As head coach he is supposed to lead by understanding the team and building team identity. Pete Carroll miserably failed. In addition Pete has admitted to interfering in the offensive play calls for the back half of the season. Pete Carroll generally calls the plays in the Red zone and frankly he is not very good at it because everyone knows what he is going to call.

The problem with the team is that Pete and John have not drafted well and have traded draft picks poorly. In addition they have gotten the cost for the players to close to the top of the cap without investing in the O line for years, their neglect of the total dynamic is negligance at best. At this point fire Pete and John and rework the team as Pete has really painted the team into a corner. He has been getting glory because of Wilson when the fact is he is not a great coach.
 

toffee

Well-known member
Joined
Oct 9, 2016
Messages
10,674
Reaction score
6,837
Location
SoCal Desert
chris98251":237yz8m6 said:
As soon as we blew out the Jets he dialed it back, the defense looked to be coming into form and he neutered the offense.

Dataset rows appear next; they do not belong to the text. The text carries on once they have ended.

(** C7. Once the timer has fired, the batch is a new empty one and the
    request in flight holds the detached queue.  A [getBatched] call for an
    uncached node then opens a batch of its own, with only its callback in
    the queue and a new timer, and whatever the outcome of the earlier
    request, settling it changes neither that batch nor the timers, and
    invokes a callback only if the detached queue holds it. *)
Theorem batch_after_fire_independent (s : State) (t : nat) (node : Node)
    (callback : Callback) (o : FetchOutcome) :
  is_Some (timers s !! t) ->
  0 < batchInterval (options s) ->
  let s1 := fire t s in
  let n := _normalizeNode s1 node in
  _nodes s1 !! uri n = None ->
  let s2 := getBatched node callback s1 in
  (* the queue was detached before the request was issued *)
  _batch s1 = makeEmptyBatch /\
  inflight s1 !! fresh s = Some (flushRequest s) /\
  (* the late call opens a batch of its own *)
  _batch s2 =
    {| timeoutId := Some (fresh s1);
       queue := [(uri n, {| q_node := n; callbacks := [callback] |})] |} /\
  timers s2 = <[fresh s1 := batchInterval (options s)]> (delete t (timers s)) /\
  fresh s1 ≠ fresh s /\
  inflight s2 = inflight s1 /\
  trace s2 = trace s1 /\
  (* which the response to the earlier request leaves alone *)
  _batch (settle (fresh s) o s2) = _batch s2 /\
  timers (settle (fresh s) o s2) = timers s2 /\
  (forall c p, EvCall c p ∈ trace (settle (fresh s) o s2) ->
     EvCall c p ∈ trace s2 \/
     c ∈ flat_map (fun '(_, d) => callbacks d) (queue (_batch s))).
Proof.
  intros Ht Hpos s1 n Hnone s2.
  destruct (fire_fields t s Ht) as (Hb & Htm & Htr & Hin & Hf & Ho & Hn).
  fold s1 in Hb, Htm, Htr, Hin, Hf, Ho, Hn.
  assert (Hs2 : s2 =
    set_batch {| timeoutId := Some (fresh s1);
                 queue := [(uri n, {| q_node := n; callbacks := [callback] |})] |}
      (set_timers (<[fresh s1 := batchInterval (options s1)]> (timers s1))
         (set_fresh (S (fresh s1)) s1))).
  { unfold s2. rewrite getBatched_enqueue by (rewrite ?Ho; assumption).
    cbv zeta. now rewrite Hb. }
  destruct (settle_frame (fresh s) o s2) as (Hsb & Hst & _).
  assert (Hin2 : inflight s2 !! fresh s = Some (flushRequest s)).
  { rewrite Hs2. simpl. rewrite Hin. apply lookup_insert_eq. }
  repeat split; try assumption.
  - rewrite Hin. apply lookup_insert_eq.
  - now rewrite Hs2.
  - rewrite Hs2. simpl. now rewrite Ho, Htm.
  - rewrite Hf. lia.
  - now rewrite Hs2.
  - now rewrite Hs2.
  - intros c p H. apply (settle_calls _ _ _ _ _ _ Hin2) in H. exact H.
Qed.

(** *** The body of a batch request *)

(** The serialized mapping has a key for each entry whose value is not
    [undefined], and for no other. *)
Lemma json_members_keys l :
  map fst (json_members l) =
  map fst (filter (fun kv => snd kv ≠ VUndefined) l).
Proof.
  unfold json_members. induction l as [|[k v] l IH]; [reflexivity|].
  destruct (decide (v = VUndefined)) as [->|E].
  - rewrite filter_cons_False by (simpl; intros H; now apply H).
    simpl. exact IH.
  - rewrite filter_cons_True by exact E.
    destruct v; [congruence| |]; simpl; f_equal; exact IH.
Qed.

Lemma flush_body_keys s :
  json_keys (JSON_stringify (data (flushRequest s))) =
  map fst (filter (fun kd => value (q_node (snd kd)) ≠ VUndefined)
             (queue (_batch s))).
Proof.
  unfold flushRequest, data, JSON_stringify, json_keys.
  rewrite json_members_keys.
  induction (queue (_batch s)) as [|[u d] q IH]; [reflexivity|].
  rewrite map_cons.
  destruct (decide (value (q_node d) = VUndefined)) as [E|E].
  - rewrite !filter_cons_False by (simpl; intros H; now apply H).
    exact IH.
  - rewrite !filter_cons_True by exact E. simpl. f_equal. exact IH.
Qed.

(** *** Two calls in one window *)

Lemma normalizeNode_options s s' node :
  options s = options s' -> _normalizeNode s node = _normalizeNode s' node.
Proof.
  intros H. unfold _normalizeNode, _stringifyUri, _parseUri. now rewrite H.
Qed.
(** ** What serving one request does to the outside world *)

Lemma grows_by_nothing {A} (l : list A) (P : A -> Prop) :
  ∃ t, l = l ++ t ∧ Forall P t ∧ length t = 0.
Proof. exists []. by rewrite app_nil_r. Qed.

Lemma grows_by_one {A} (l : list A) (P : A -> Prop) (a : A) :
  P a -> ∃ t, l ++ [a] = l ++ t ∧ Forall P t ∧ length t = 1.
Proof. intros Ha. exists [a]. split_and!; [done | by constructor | done]. Qed.

Lemma grows_by_at_most {A} (l : list A) (P : A -> Prop) (n : nat) :
  ∃ t, l = l ++ t ∧ Forall P t ∧ (length t ≤ n)%nat.
Proof. exists []. rewrite app_nil_r. split_and!; [done | done | simpl; lia]. Qed.

Lemma grows_by_at_most_one {A} (l : list A) (P : A -> Prop) (a : A) :
  P a -> ∃ t, l ++ [a] = l ++ t ∧ Forall P t ∧ (length t ≤ 1)%nat.
Proof.
  intros Ha. exists [a]. split_and!; [done | by constructor | simpl; lia].
Qed.

Lemma dispatch_effects svc e http st :
  let st' := (dispatch svc e http st).2 in
  (∃ sent, chat_log st' = chat_log st ++ sent
           ∧ Forall (λ r, ∃ prompt, r = user_turn svc prompt) sent
           ∧ length sent = if calls_completion (e, http) then 1 else 0)
  ∧ captures st' = (if listens (e, http) then S (captures st) else captures st)
  ∧ (∃ spoken, tts_log st' = tts_log st ++ spoken
               ∧ Forall (λ s, s.2 = "en") spoken
               ∧ (length spoken ≤ if may_synthesise (e, http) then 1 else 0)%nat).
Proof.
  intros st'. subst st'. destruct e; cbn [dispatch].
  - unfold POST_ask. rewrite post_QuestionRequest, ask_ai_run.
    split_run Hheard; split_run Hasked; simpl;
      try split_run Hspoken; simpl;
      (split_and!;
       [ apply grows_by_one; by eexists
       | done
       | first [ apply grows_by_at_most | by apply grows_by_at_most_one ] ]).
  - unfold GET_speak, get, speak. rewrite run_bind.
    split_run Hspoken; simpl;
      (split_and!;
       [ apply grows_by_nothing | done | by apply grows_by_at_most_one ]).
  - unfold POST_evaluate_answer, post, calls_completion. rewrite run_bind.
    cbn [fst snd lift].
    destruct (EvalRequest.validate (body http)) as [req | err].
    + rewrite evaluate_answer_state, ask_together_ai_state. simpl.
      split_and!;
        [apply grows_by_one; by eexists | done | apply grows_by_at_most].
    + simpl.
      split_and!; [apply grows_by_nothing | done | apply grows_by_at_most].
  - unfold POST_generate_questions.
    rewrite post_QuestionRequest, generate_questions_state,
      ask_together_ai_state. simpl.
    split_and!;
      [apply grows_by_one; by eexists | done | apply grows_by_at_most].
Qed.

Lemma serve_effects svc st r :
  (∃ sent, chat_log (serve svc st r) = chat_log st ++ sent
           ∧ Forall (λ q, ∃ prompt, q = user_turn svc prompt) sent
           ∧ length sent = if calls_completion r then 1 else 0)
  ∧ captures (serve svc st r)
    = (if listens r then S (captures st) else captures st)
  ∧ (∃ spoken, tts_log (serve svc st r) = tts_log st ++ spoken
               ∧ Forall (λ s, s.2 = "en") spoken
               ∧ (length spoken ≤ if may_synthesise r then 1 else 0)%nat).
Proof. destruct r as [e http]. apply dispatch_effects. Qed.
(** [self.mibs[mib_name][key][field]], when all three are there. *)
Definition obj_field (mibs : pdict) (mib_name key field : string) : option pyval :=
  match dict_get mib_name mibs with
  | Some (PDict content) =>
      match dict_get key content with
      | Some (PDict item) => dict_get field item
      | _ => None
      end
  | _ => None
  end.

(** An import entry that cannot rewrite a syntax: it is skipped, or it does
    not declare the type the syntax names. *)
Definition import_misses (syn : pyval) (entry : string * pyval) : bool :=
  skipped (fst entry) ||
  match py_get syn "type" PNone with
  | Ok t => match py_in t (snd entry) with Ok false => true | _ => false end
  | Raise _ => false
  end.

(** An object the pass leaves alone: not a type reference, or one that no
    import entry of its MIB can rewrite. *)
Definition object_settled (content : pdict) (item : pyval) : bool :=
  match is_type_reference item with
  | Ok false => true
  | Ok true =>
      match py_get (PDict content) "imports" (PDict []), py_item item "syntax" with
      | Ok (PDict imports), Ok syn => forallb (import_misses syn) imports
      | _, _ => false
      end
  | Raise _ => false
  end.

(** A store in which no object has a reference left that an import of its
    MIB declares. *)
Definition settled (mibs : pdict) : bool :=
  forallb (fun mc => match snd mc with
                     | PDict content =>
                         forallb (fun kv => object_settled content (snd kv)) content
                     | _ => false
                     end) mibs.

(** What the pass has to keep of a store for an object [x] of MIB [A] that
    refers to the type [Foo] of MIB [B]: the keys [okeys] of [A], the class
    of [x] and its syntax [s], the imports [imps] of [A], and the type
    field [T] of [B]'s [Foo]. *)
Definition tracks (A x B Foo : string) (imps : pdict) (okeys : list string)
    (T s : pyval) (m : pdict) : Prop :=
  exists ca it,
    dict_get A m = Some (PDict ca)
    /\ keys ca = okeys
    /\ dict_get x ca = Some (PDict it)
    /\ dict_get "class" it = Some (PStr "objecttype")
    /\ dict_get "syntax" it = Some s
    /\ dict_get "imports" ca = Some (PDict imps)
    /\ obj_field m B Foo "type" = Some T.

Maybe before a few games, it looked like we had a offense that could inflict it's will and a defense that could shut things down, get turnovers and field position.

We didn't need hero ball, just unpredictable and balance.
Words of wisdom, we need more these in the crazy post Russ era

Sent from my IN2017 using Tapatalk
 

FresnoHawk52

Well-known member
Joined
Feb 6, 2021
Messages
1,865
Reaction score
146
pittpnthrs":2y70notq said:
After Super Bowl 49, Pete held nobody accountable and the locker room fell apart. Hawks just lost to the Rams in a tragic display and the locker room started rumbling again,,,,,,,Schotty fired. Hmmmm

He was crushed! After decades of waiting for the match up which turned out to be the best SuperBowl head coach battle in NFL history, he had Belichick knocked out on the mat but Belichek got up to beat the clock, Belichick feint a punch, Pete countered and got knocked out cold by Belichick’s upper cut.

The whole Franchise was rattled!! It was a Super Bowl for the ages, everything on the line, it takes time to heal when you give everything you got and lose!

If Pete & John execute the master plan these next few months, like I know they can, it will be our time once again! Big moment for us we gotta go for it!